Data listing:
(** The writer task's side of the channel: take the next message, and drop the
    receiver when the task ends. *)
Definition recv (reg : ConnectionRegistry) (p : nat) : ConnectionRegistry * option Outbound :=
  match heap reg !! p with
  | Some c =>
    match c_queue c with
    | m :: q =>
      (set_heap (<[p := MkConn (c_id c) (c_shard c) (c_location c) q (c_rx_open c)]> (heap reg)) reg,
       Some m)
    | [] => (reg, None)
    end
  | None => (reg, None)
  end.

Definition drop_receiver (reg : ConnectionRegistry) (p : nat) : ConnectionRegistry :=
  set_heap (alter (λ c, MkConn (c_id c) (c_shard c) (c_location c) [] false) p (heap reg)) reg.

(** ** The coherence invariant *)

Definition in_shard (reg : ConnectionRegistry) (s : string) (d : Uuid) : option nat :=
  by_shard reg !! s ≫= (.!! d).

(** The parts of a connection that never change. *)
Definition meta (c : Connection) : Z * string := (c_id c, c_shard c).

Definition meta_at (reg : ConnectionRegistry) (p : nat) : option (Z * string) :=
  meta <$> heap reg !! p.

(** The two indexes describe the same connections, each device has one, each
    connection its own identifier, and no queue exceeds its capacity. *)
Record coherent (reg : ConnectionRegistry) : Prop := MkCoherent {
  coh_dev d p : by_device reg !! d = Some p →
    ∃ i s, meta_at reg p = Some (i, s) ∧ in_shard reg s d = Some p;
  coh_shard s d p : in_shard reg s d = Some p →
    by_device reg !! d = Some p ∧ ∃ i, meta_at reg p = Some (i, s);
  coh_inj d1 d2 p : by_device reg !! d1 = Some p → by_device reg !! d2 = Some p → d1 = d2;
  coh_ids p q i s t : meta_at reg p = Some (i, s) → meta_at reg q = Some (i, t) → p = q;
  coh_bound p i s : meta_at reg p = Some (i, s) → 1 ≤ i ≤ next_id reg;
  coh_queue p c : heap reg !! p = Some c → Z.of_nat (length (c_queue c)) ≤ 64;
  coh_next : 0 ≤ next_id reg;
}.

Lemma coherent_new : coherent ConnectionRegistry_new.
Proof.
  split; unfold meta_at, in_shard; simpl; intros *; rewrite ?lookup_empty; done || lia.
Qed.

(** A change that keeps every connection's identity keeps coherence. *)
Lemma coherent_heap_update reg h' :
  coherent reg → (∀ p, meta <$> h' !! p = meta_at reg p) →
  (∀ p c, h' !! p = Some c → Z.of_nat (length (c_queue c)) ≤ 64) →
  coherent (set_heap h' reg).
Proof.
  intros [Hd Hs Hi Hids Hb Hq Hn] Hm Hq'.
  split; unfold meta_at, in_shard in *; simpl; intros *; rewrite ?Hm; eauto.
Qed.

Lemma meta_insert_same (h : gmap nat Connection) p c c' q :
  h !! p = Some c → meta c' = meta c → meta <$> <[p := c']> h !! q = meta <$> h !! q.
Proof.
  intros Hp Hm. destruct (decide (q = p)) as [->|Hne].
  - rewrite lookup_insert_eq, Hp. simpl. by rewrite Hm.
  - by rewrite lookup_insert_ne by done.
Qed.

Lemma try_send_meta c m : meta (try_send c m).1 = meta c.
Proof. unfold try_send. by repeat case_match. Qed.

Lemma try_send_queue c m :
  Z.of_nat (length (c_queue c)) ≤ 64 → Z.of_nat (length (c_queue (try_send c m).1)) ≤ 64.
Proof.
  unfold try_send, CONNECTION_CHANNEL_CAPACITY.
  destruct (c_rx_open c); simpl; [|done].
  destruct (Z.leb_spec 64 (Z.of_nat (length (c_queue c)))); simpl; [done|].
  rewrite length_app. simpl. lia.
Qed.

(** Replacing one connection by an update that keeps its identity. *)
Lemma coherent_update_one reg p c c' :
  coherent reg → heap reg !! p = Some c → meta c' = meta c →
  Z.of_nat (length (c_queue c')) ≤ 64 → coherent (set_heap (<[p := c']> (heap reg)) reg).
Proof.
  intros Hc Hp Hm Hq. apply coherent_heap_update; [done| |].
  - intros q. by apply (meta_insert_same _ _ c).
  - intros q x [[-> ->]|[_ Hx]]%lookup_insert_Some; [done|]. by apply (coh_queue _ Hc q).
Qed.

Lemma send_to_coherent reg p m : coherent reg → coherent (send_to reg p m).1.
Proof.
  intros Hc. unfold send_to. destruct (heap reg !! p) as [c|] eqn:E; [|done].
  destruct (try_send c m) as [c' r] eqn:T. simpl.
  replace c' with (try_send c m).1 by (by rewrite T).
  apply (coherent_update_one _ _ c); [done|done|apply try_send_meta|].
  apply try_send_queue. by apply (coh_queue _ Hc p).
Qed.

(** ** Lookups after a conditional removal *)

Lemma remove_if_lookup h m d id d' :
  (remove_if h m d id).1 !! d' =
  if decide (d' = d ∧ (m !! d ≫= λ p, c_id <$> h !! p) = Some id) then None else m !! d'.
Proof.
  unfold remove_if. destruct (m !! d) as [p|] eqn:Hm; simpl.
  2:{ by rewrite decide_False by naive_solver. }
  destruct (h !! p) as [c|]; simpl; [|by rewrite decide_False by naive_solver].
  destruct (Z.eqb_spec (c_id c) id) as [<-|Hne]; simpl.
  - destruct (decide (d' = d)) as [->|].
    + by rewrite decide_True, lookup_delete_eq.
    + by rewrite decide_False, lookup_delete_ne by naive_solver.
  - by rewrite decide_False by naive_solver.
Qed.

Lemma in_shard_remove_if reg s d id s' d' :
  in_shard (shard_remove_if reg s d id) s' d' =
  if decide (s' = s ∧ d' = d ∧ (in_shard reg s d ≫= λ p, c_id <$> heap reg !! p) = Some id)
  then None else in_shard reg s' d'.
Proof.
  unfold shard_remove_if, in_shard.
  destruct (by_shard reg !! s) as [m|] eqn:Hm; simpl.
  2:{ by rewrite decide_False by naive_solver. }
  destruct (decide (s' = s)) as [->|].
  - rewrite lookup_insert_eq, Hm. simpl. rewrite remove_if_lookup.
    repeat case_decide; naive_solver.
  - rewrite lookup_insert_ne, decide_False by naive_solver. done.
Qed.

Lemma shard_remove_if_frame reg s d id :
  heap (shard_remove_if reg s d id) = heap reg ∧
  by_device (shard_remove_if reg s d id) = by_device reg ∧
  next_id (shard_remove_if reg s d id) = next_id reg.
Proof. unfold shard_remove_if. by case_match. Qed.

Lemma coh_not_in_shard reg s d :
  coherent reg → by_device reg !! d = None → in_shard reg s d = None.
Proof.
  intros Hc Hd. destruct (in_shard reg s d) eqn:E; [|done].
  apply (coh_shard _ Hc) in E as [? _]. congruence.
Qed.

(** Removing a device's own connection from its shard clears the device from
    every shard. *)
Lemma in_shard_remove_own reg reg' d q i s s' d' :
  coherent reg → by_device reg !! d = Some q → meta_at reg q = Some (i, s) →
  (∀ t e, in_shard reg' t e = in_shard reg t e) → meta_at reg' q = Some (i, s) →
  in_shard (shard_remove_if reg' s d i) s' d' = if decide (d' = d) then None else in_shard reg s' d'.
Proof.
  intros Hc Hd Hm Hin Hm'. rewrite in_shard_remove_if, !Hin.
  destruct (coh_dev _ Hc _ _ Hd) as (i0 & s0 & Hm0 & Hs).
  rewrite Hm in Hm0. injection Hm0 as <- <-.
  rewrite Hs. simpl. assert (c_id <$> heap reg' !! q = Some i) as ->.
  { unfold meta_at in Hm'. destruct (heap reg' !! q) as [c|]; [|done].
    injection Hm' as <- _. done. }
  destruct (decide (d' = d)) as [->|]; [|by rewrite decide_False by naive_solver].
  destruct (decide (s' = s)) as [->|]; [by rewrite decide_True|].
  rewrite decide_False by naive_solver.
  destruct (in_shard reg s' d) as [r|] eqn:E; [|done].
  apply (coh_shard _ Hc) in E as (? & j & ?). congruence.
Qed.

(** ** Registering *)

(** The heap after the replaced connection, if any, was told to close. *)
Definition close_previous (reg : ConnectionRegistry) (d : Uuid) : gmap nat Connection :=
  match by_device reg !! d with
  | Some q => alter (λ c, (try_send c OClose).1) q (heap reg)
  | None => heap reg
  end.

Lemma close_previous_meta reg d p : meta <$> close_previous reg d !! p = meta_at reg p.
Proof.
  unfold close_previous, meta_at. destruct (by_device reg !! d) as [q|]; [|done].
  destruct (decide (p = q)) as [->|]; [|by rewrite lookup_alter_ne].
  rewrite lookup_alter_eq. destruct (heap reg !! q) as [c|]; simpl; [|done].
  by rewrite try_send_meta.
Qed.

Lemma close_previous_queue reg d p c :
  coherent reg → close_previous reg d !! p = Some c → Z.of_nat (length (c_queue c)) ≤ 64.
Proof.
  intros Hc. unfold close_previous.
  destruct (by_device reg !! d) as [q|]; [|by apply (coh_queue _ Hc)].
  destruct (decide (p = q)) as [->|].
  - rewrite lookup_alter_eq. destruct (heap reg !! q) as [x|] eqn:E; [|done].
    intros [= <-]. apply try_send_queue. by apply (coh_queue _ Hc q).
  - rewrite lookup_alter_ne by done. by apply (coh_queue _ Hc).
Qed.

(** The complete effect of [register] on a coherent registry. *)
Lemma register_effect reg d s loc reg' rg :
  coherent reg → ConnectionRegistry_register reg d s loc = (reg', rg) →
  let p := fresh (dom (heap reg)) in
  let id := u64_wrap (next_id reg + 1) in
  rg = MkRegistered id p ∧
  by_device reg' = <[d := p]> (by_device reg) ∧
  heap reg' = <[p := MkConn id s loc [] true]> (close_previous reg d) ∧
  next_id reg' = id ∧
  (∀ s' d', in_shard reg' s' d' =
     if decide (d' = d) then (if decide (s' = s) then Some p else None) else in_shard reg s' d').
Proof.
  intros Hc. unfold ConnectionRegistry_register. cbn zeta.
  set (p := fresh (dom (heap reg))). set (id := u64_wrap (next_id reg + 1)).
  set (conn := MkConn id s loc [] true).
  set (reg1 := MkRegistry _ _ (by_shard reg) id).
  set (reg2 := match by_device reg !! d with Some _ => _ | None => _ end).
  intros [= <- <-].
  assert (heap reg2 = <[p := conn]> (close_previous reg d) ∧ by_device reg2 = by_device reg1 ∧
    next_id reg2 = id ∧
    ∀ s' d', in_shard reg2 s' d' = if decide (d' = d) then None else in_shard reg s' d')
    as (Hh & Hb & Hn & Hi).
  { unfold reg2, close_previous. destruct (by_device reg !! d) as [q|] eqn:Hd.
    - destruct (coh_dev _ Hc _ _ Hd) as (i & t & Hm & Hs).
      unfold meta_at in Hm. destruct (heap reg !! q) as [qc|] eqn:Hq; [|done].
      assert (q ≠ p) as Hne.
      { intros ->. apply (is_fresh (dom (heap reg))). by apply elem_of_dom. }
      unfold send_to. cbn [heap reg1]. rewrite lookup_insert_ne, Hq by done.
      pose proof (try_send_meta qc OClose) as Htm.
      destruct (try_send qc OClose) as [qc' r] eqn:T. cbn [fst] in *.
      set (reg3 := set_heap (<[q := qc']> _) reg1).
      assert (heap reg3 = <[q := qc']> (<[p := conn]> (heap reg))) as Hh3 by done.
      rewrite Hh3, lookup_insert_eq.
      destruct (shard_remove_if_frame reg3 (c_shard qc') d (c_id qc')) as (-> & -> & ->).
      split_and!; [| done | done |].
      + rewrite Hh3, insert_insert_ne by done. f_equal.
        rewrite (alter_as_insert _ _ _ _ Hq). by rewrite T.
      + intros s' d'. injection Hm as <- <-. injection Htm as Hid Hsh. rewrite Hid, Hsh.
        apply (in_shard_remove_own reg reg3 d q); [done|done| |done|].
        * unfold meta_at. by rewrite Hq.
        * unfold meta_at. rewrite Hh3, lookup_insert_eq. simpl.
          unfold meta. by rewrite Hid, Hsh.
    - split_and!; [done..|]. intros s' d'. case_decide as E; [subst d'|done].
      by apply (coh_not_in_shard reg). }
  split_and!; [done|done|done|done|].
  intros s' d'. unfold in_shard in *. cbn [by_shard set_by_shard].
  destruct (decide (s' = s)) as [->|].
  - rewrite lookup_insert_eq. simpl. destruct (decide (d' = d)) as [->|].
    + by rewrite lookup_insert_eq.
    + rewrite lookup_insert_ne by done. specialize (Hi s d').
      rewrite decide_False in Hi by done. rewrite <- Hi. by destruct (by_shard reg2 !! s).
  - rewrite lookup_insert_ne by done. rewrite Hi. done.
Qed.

--

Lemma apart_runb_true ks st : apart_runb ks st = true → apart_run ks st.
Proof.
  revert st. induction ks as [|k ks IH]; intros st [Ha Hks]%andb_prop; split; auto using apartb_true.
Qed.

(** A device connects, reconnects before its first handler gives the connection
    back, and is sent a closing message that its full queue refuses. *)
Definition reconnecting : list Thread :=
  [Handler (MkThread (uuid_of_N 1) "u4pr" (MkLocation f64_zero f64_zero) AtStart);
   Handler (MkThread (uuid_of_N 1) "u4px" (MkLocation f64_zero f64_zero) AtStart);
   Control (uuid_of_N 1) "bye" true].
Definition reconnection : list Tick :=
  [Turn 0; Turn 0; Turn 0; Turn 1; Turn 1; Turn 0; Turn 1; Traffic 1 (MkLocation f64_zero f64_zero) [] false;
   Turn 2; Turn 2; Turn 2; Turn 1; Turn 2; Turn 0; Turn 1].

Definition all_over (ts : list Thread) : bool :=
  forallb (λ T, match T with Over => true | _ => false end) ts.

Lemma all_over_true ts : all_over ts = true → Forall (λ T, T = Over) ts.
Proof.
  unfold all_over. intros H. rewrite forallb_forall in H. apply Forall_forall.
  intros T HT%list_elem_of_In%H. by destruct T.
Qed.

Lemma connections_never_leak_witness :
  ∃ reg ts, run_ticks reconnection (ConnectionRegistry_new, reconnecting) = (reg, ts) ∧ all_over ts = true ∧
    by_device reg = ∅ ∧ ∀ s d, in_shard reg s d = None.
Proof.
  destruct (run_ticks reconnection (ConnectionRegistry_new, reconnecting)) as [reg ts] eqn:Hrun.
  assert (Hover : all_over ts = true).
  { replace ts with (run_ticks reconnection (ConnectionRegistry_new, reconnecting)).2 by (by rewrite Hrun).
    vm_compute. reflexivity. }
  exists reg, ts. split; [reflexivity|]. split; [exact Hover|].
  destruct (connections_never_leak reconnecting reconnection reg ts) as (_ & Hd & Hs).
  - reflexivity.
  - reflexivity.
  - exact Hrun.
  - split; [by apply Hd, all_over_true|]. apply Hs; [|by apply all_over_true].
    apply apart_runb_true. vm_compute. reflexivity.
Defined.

Work instructions: Using the entries above, repeat only the lines from the one containing "Record coherent (reg" through the one containing "coh_shard s d", end lines included.

Problem solution:
Record coherent (reg : ConnectionRegistry) : Prop := MkCoherent {
  coh_dev d p : by_device reg !! d = Some p →
    ∃ i s, meta_at reg p = Some (i, s) ∧ in_shard reg s d = Some p;
  coh_shard s d p : in_shard reg s d = Some p →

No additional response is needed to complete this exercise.